We exited down below the catwalk, emerging at about the 40-yard line to an eye-level view of the oil tank array. Again, the familiar scent of home heating oil #2 hit my nose. She stopped and stood in silence, looking across the rows of rectangular pits with their round tubular prizes enthroned half-way deep in them like hundred’s of Godzilla-sized eggs nestled on their mothers’ squared-off nests. I watched her and could see she was counting the tanks, even raising her finger in the air to point and to recall for herself which row we needed to take. She made her decision and plowed forward. I followed.
As we walked through I scrutinized the tanks. They were all of an older design from about the mid-1990’s. They also all had a thin but discernable layer of dust on them. The dust worried me because of how flammable dust can be if left to pile up, especially in an industrial environment -- one layer of dust is as good as a layer of gasoline. Up above each tank hung an interspersing of pipe trackings, each fixed at about the height of rose trellises (minus the roses) framed throughout the whole array.
The hundreds of concrete rectangular pits were all about seven feet deep. And the rim of each pit sported its own curved-top metal access ladder, mounted on the lip of the pit and dangling down into it -- industrial cousins of the ladders emerging from in-ground swimming pools. I also noticed that the concrete walls of each pit were marked by a progressing scale of volume measurements that indicated gallons, like the markings on a glass kitchen measuring cup -- thus the depth of an actual leak could be clearly gauged just by glancing at the height of the oil against the volume markers. Each pit’s highest volume marker was 6,000 gallons, thus if any one tank were to rupture, its rectangular pit would easily contain the entire spill with room to spare. And if what she said was true about the concrete being sealed against oil permeation, post-repair cleanup would involve little more than a pump. My only fear was that one or more tanks might be interconnected. If so then one leak could lead to an endless fountain of uncontainable spillage.

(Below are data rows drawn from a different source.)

(** Whatever the fabric and the database answer, and from every state:
    what a handler of the mechanism driver, a method of the L3 plugin or a
    whole base resync pass adds to the trace is well scoped.  Every
    transaction scope that is entered is left, also when a call inside it
    raises; scopes are never nested; and a fabric call is given
    [transaction=trs] only inside a scope. *)
Theorem transaction_scopes_closed (env : Env) :
  (forall m, scoped (mechanism_apic.undecorated env m)) /\
  (forall r, scoped (l3_apic.undecorated env r)) /\
  scoped (apic_sync._sync_base (core_plugin env) (mechanism_apic.plain env)).
Proof.
  split; [apply undecorated_scoped |].
  assert (Hadd : forall router_id info,
             scoped (l3_apic.add_router_interface_postcommit
                       env router_id info)).
  { intros. unfold l3_apic.add_router_interface_postcommit,
      l3_apic._map_names. scopes. }
  split.
  - intros r. destruct r; simpl;
      unfold l3_apic.f_create_router, l3_apic.f_update_router,
        l3_apic.f_get_router, l3_apic.f_get_routers,
        l3_apic.f_get_routers_count, l3_apic.f_delete_router,
        l3_apic.f_add_router_interface, l3_apic.f_remove_router_interface,
        l3_apic.delete_router_postcommit,
        l3_apic.remove_router_interface_precommit, l3_apic._map_names,
        excutils.save_and_reraise_exception;
      scopes; apply Hadd.
  - unfold apic_sync._sync_base. scopes;
      first
        [ apply (undecorated_scoped env
                   (mechanism_apic.m_create_network_postcommit _))
        | apply (undecorated_scoped env
                   (mechanism_apic.m_create_subnet_postcommit _))
        | apply (undecorated_scoped env
                   (mechanism_apic.m_create_port_postcommit _)) ].
Qed.

(** The gateway wiring of the sample deployment against a fabric that
    refuses every call: the scope is entered, the first call raises, the
    scope is left. *)
Example refused_wiring_leaves_scope :
  mechanism_apic.undecorated refusing_env
    (mechanism_apic.m_create_port_postcommit sample.gw_context) fresh
  = (add_events
       [TxEnter; Apic (apic_manager.get_router_contract "rtr-r1") false;
        TxExit] fresh,
     Raised (ApicError 503)).
Proof. vm_compute. reflexivity. Qed.
(* ===== verification/_CoqProject ===== *)
-Q . S2P
Prelude.v
Numerals.v
JobTable.v
Json.v
BackgroundJobs.v
WorkflowEvents.v
RunLifecycle.v
RunAllocator.v
Outbox.v
PrMutex.v
ReviewPayload.v
ReviewJobs.v
Cron.v
Scheduler.v
CostCap.v
Retry.v
ReviewRunner.v
Findings.v
Aggregation.v
WorkspaceLease.v
FanOut.v
Arbitration.v
PathMatch.v
PipelineHelpers.v
Degradation.v
Orchestrator.v
OrchestratorProofs.v
Mt19937.v
Text.v
Regex.v
Redaction.v
HtmlEntities.v
OutputSafety.v
IssueLinks.v
WebhookPayload.v
PrPersistence.v
Repair.v
ReviewDispatch.v
WebhookIngest.v
ShellMutex.v
JobShell.v
Programs.v
GithubApi.v
GithubReviews.v
PostRender.v
PostReview.v
PostContract.v
Uuid5.v
FindingStore.v
ArbitrationApply.v
ChunkText.v
Chunking.v
ChunkAndRedact.v
ChunkPasses.v
LlmLedger.v
LlmClient.v
CostJournal.v
Utf8.v
SecretSpans.v
ChunkParse.v
ChunkReview.v
SafetyAudit.v
(* ===== verification/Prelude.v ===== *)
(** * Verification of the codemaster backend

    The program (TypeScript, [src/apps/backend/src] and [src/libs]) reviews
    pull requests: webhooks and schedules put jobs into two Postgres-backed
    queues, workers claim them under leases, a review run allocates a workspace,
    fans its diff chunks out to a language model, merges, arbitrates and ranks
    the findings, and settles the job and its run together.  This library
    models the part of it that must not go wrong when processes crash, race or
    retry, and proves what makes each part correct.

    ** How the program is modelled

    - A table is a finite map from primary key to a record of the columns that
      the code reads or writes.  A statement is a function on tables; the CHECK
      constraints and unique indexes of [src/migrations/0001_baseline.sql] are
      part of the statements, and a violation is a thrown error.  [FOR UPDATE
      SKIP LOCKED] takes the set of rows locked by others as an argument.
      Statements of one row are atomic, so the tables evolve by the steps of
      an inductive relation; where transactions of several statements interleave
      visibly (the event stream, the fan-out) the relation has one step per
      statement or per [await].
    - A thrown error is the [Throw] of [result]; the error types list the
      classes that the code distinguishes.
    - Clocks, random numbers, fresh ids, the embedder, the file system and the
      outcomes of remote calls are arguments.  Times are integers, in the unit
      the file states.  Seconds and confidences are exact rationals where the
      code has doubles; the cosine of the semantic merge is computed on IEEE
      doubles ([SpecFloat]).
    - Strings are byte strings.  JavaScript's stable [sort] is [sort_by].
      SHA-1 and SHA-256 are computed ([Uuid5], [ChunkText]); other hashes are arguments.

    ** The files

    - [Prelude]: results, JavaScript strings, sorting, tables, tactics, hints.
    - [JobTable]: the mechanics both queues share ([runner/background_jobs_repo.ts],
      [runner/review_jobs_repo.ts]): lease, fence by attempt token, backoff,
      claim order, reaping.
    - [Json]: [canonicalJson] and [JSON.stringify]: the text that is hashed does not
      depend on the order of object keys.
    - [BackgroundJobs]: [runner/background_jobs_repo.ts] on top of both.  Any
      interleaving of operations keeps one holder per dedup key and one owner
      per lease; a superseded owner can never write again; claims take the
      least claimable row; the payload is read back as it was enqueued.
    - [WorkflowEvents]: [ingest/_workflow_events_repository.ts].  The per-run
      sequence numbers have no gaps under every interleaving of transactions.
    - [RunLifecycle]: [domain/transition_run.ts], [domain/stale_write_guard.ts].
      Transitions take effect exactly as asked, stamped states are final, the
      guard lets only the authoritative run write.
    - [RunAllocator]: [ingest/_review_run_allocator.ts], [workflow/_supersede.ts],
      [ingest/_reviews_repository.ts], as transactions over the same tables.  One active run
      per review under every interleaving with the lifecycle; a displaced run
      never passes the guard again.
    - [Outbox]: [domain/repos/outbox_repo.ts], [activities/outbox_dispatch.activity.ts],
      [runner/outbox_dispatcher_loop.ts].  Every claimed row is settled as its
      own dispatch says, delivery is at least once, retries follow the schedule,
      and a sink is reached by the authoritative run only.
    - [PrMutex]: [concurrency/pr_mutex.ts], [activities/mutex_janitor.activity.ts].
      At most one live holder per pull request; a lost claim is always noticed.
    - [ReviewPayload], [ReviewJobs]: [runner/review_jobs_repo.ts] over the three
      tables it moves together (jobs, runs, mutexes).  Job and run are settled
      together or not at all; one active job per run.
    - [Cron], [Scheduler]: [runner/cron_schedules.ts], [runner/scheduler.ts].
      The parser denotes the sets of cron, the next run is the least matching
      minute, a failing schedule does not stop the others, a crash between
      enqueue and advance is absorbed.  [Scheduler] is proved against the class
      [LawfulPort], which [BackgroundJobs] implements.
    - [CostCap]: [cost/enforcer.ts], [cost/postgres_enforcer.ts], two instances
      of the class [LawfulEnforcer].  The ledger always equals what was settled
      plus what is in flight; no reservation passes the cap.
    - [Retry]: [runner/run_with_retry.ts], [runner/retry_policies.ts],
      [runner/retry_hints.ts].  Attempts, sleeps and the final error, and that
      throttles escape the curve.
    - [ReviewRunner]: [runner/review_job_runner.ts].  What one turn of the worker
      leaves behind for every way its handler can end.
    - [Findings], [Aggregation]: the finding contract, [review/aggregation.ts],
      [review/aggregation_semantic.ts] and their activities.  Exact dedup is
      grouping by key; ranking keeps the best; no finding is lost unaccounted.
    - [WorkspaceLease]: [workspace/transition.ts], [workspace/lease_repo.ts] and
      the allocate, release and retention activities.  One active lease per run,
      every release ends RELEASED or FAILED_CLEANUP, and nothing outside the
      workspace root is handed to [rm -rf].
    - [FanOut]: [review/pipeline/parallelism.ts].  Whatever the schedule, the
      pool means the sequential loop; it terminates, within its bound.
    - [Arbitration]: [review/arbitration/arbitrate.ts] and its policy.  One
      decision per finding, suppression exactly when the policy allows it, and
      never of a secret or a vulnerability under the bundled policy.
    - [PathMatch]: [config/path_match.ts].  The regular expression a glob is
      compiled to, searched as the engine does, matches what the glob denotes.
    - [PipelineHelpers]: [review/pipeline/helpers.ts], [policy/system_invariants.ts],
      [policy/trust_filter.ts] and the other pure helpers of the pipeline.
    - [Degradation], [Orchestrator], [OrchestratorProofs]: [review/pipeline/degradation.ts],
      [orchestrator.ts] and [posting.ts] of the same directory, in a state and error monad
      whose state holds the trace of dispatched activities; the activities are an
      oracle that may answer anything.  The order of the stages, the claim checks
      before each effect, the release of the workspace, what the optional stages
      may do to a review, and the one set of findings that leaves it.
    - [Mt19937]: [libs/platform/src/_mt19937.ts], the deterministic random source.
    - [Text], [Regex]: strings as UTF-16 code units, and JavaScript's regular
      expressions: a backtracking matcher, proved to search what the expression
      denotes, with [matchAll] and [replace].
    - [Redaction]: [redact/*.ts] and the redaction of chunk bodies.  Every match
      of a pattern is replaced, the rest is kept, and the span-level redaction
      masks exactly the reported offsets.
    - [HtmlEntities], [OutputSafety]: [security/html_unescape.ts] with its table,
      [trust_tier_wrapping.ts], [output_safety.ts].  The validator blocks exactly
      when one of its checks fires.
    - [WebhookPayload]: the contracts of GitHub's webhooks as parsers, and the
      extractors and builders of [ingest/] on top of them.
    - [IssueLinks]: [ingest/issue_link_parser.ts], [domain/repos/pr_issue_links_repo.ts].
    - [PrPersistence]: [ingest/_pr_persistence.ts].  The metadata tables and the
      transition log agree after any deliveries.
    - [Repair]: [ingest/_repair_state.ts], [ingest/_repair_dispatcher.ts].  At most
      one repair a minute per installation, none while it is blocked.
    - [ReviewDispatch]: the payload that starts a review, and exactly when its
      reader accepts it.
    - [WebhookIngest]: [ingest/github_webhook_persistence.ts] and the route in front
      of it.  One delivery as one transaction over the tables of the files above, in
      a monad of state and errors with savepoints: a trigger is dispatched once,
      a spoofed or repeated delivery only audited, every committed state is well
      formed, and the metadata fails open.

    - [ShellMutex]: [runner/shell_mutex.ts] with the claim check and the renewal loop
      of [runner/review_job_shell.ts], as programs of transactions among others that
      may lose their connection.  A worker holds its mutex or has minted none; a lost
      claim stays lost.
    - [JobShell]: [runner/review_job_shell.ts] and the abort gate of
      [runner/in_process_ports.ts], around [Orchestrator].  An attempt fails closed,
      releases what it holds on every way out, and a lost claim ends, through
      [ReviewRunner], in a cancelled job and run.
    - [Programs]: programs of transactions and outside calls, what they can do when
      they interleave with others, lose their connection or are killed, and a weakest
      precondition that also speaks of the state a killed run leaves.
    - [GithubApi], [GithubReviews]: [integrations/github/api_client.ts] and
      [review_client.ts] as such programs.  The requests, tokens and waits of a
      request are bounded.
    - [PostRender], [PostReview], [PostContract]:
      [activities/post_review_results.activity.ts].  The classifier of findings
      against the diff; a pull request gets at most one review whatever crashes, an
      aborted run starts no write, a published one is only refreshed.  [PostReview] is
      proved against the class [ReviewsContract], which [PostContract] derives for the
      client of [GithubReviews] from what GitHub documents.
    - [Uuid5], [FindingStore]: [domain/repos/review_findings_repo.ts] and its
      activities, with SHA-1 and the name-based identifiers.  A delivery outcome is
      written once, a retried persist changes nothing, and findings are read back as
      they were written.
    - [ArbitrationApply]: [review/arbitration/arbitration_apply.ts] and its activity:
      every decision of [Arbitration] is settled in that table, refused ones included.
    - [ChunkText], [Chunking], [ChunkAndRedact], [ChunkPasses]: [chunking/*.ts] and
      [activities/chunk_and_redact.activity.ts]: UTF-8, Python's lines, SHA-256; the
      chunkers around tree-sitter, the activity over a file system with links, the
      token budget and the batcher.  Every chunk quotes the lines it names, and no
      line of a changed range is lost by the fallback.
    - [LlmLedger], [LlmClient]: [integrations/llm/invocation_ledger.ts] and
      [client.ts].  A recorded response is never paid for again, and at every point
      of a call, crashes included, the books hold nothing, its estimate or its cost.
    - [CostJournal]: [cost/cost_journal.ts] and [cost_journal_reconciler.ts].  The
      journal decides as the aggregate of [CostCap] does; no reserve is taken back
      twice, a pass of the reconciler closes the dead calls that are old enough, and
      its window covers every retry curve.
    - [Utf8], [SecretSpans]: what the UTF-8 of [ChunkText] and the detector of
      [Redaction] promise: encoding is undone, and a secret spans part of its text.
    - [ChunkParse], [ChunkReview]: [llm/contract_coercion.ts], [review/tool_schema.ts],
      [chunk_response_parser.ts] and [review_activity.ts].  The findings kept are the
      well-formed, in-scope, grounded ones; over-long text costs none its place; a
      blocked answer is sanitized or refused, a paid one is never paid again, and
      every failure reaches the retry, the fan-out or the runner that handles it.
    - [SafetyAudit]: [activities/emit_output_safety_audit.activity.ts], the audit row
      of a sanitized answer, written once per event.
    - [Numerals]: decimal numerals of integers, for the files that print them.

    The numbered claims ([C1], [C2], ...) are in the order of importance.

    ** Fuel and bounds

    [Cron] searches minute by minute with as much fuel as the code's horizon has
    minutes; [BackgroundJobs.enqueue] has the code's own three rounds;
    [Retry.retry_loop] the attempts of its policy; [Aggregation.greedy] and
    [embed_batches] the length of their lists; [Scheduler.scheduler_loop] runs the
    endless poll loop for a given number of rounds.  [FanOut] needs none: at most three steps per chunk and one per worker.
    [Mt19937.reject] draws at most as often as its fuel says; the property of
    [randbelow] is about every fuel within which a draw is accepted.
    [ChunkPasses.enforce_loop] ends within twice the lines of its chunks, as proved.

    ** What is not modelled

    The HTTP surface, the adapters of the model providers and of the external
    analysers, the other reads of the GitHub client and retrieval are input and
    output around third-party services; prompt assembly and the walkthrough are
    prose; manifest parsing, the markdown chunker of the knowledge ingest,
    configuration and process wiring stand apart from the review of a pull request.
    Tree-sitter is a parameter that gives the top-level nodes of a file.  Logging and
    metrics are left out, except the counters that the lifecycle queues for its
    commit and the one that reports a failed store of a paid response; so is
    Postgres itself beyond the statements above. *)
From stdpp Require Import base gmap sets list strings.
From Stdlib Require Import ZArith Lia Ascii Sorting.Sorted Sorting.Permutation.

She led me across the array, under the many rose-less trellises of pipe, and the scent of oil grew stronger. As we progressed to the near-center of the array, I looked straight up to gawk at the ceiling: it was easily a 100-foot height, possibly higher. I also glanced back at the catwalk of metal grating where the elevators and the control room sat: the control room hovered just a little bit TOO high to have a proper line of sight of the array, which meant the control room was originally built to observe a much taller field of activity. Had I not seen the architect’s rendering framed on the wall of the break room, this tank room’s staggering height and the catwalk’s soaring perch would have seemed like a needless waste of space and poor logistical planning. But the framed drawing betrayed the original intent of this facility as an underground Jersey tank farm. And yet someone somewhere had a change of plans and settled for the smaller freight train-sized tanks instead. While I wasn’t sure of how much even one Jersey tank was capable of holding, I marveled at the notion that this room might almost have been outfitted with six or more of those monsters. So if these “tiny” freight car tanks could collectively hold two-point-two million gallons, I pondered that a full Jersey tank farm probably could have come close to the hundred million gallon mark.
Suddenly, before we reached dead-center of the football field, we turned a corner at one pit. And there it was: the leaking tank. We both stopped and paused to survey it. Now it was her turn to watch me. In a symbolic gesture on her part indicating hands-off resignation to me and my knowledge, she took one step back to allow me some breathing room. I sighed and stepped forth to peer over the edge of the oil-soiled pit.
No longer a mere puddle, the deepening oil currently filled the floor of the pit corner to corner. It was deep enough to where the liquid was a uniform blackness with no transparency at all. I eyed the volume scale and saw that she was indeed correct: 600 gallons, and then some.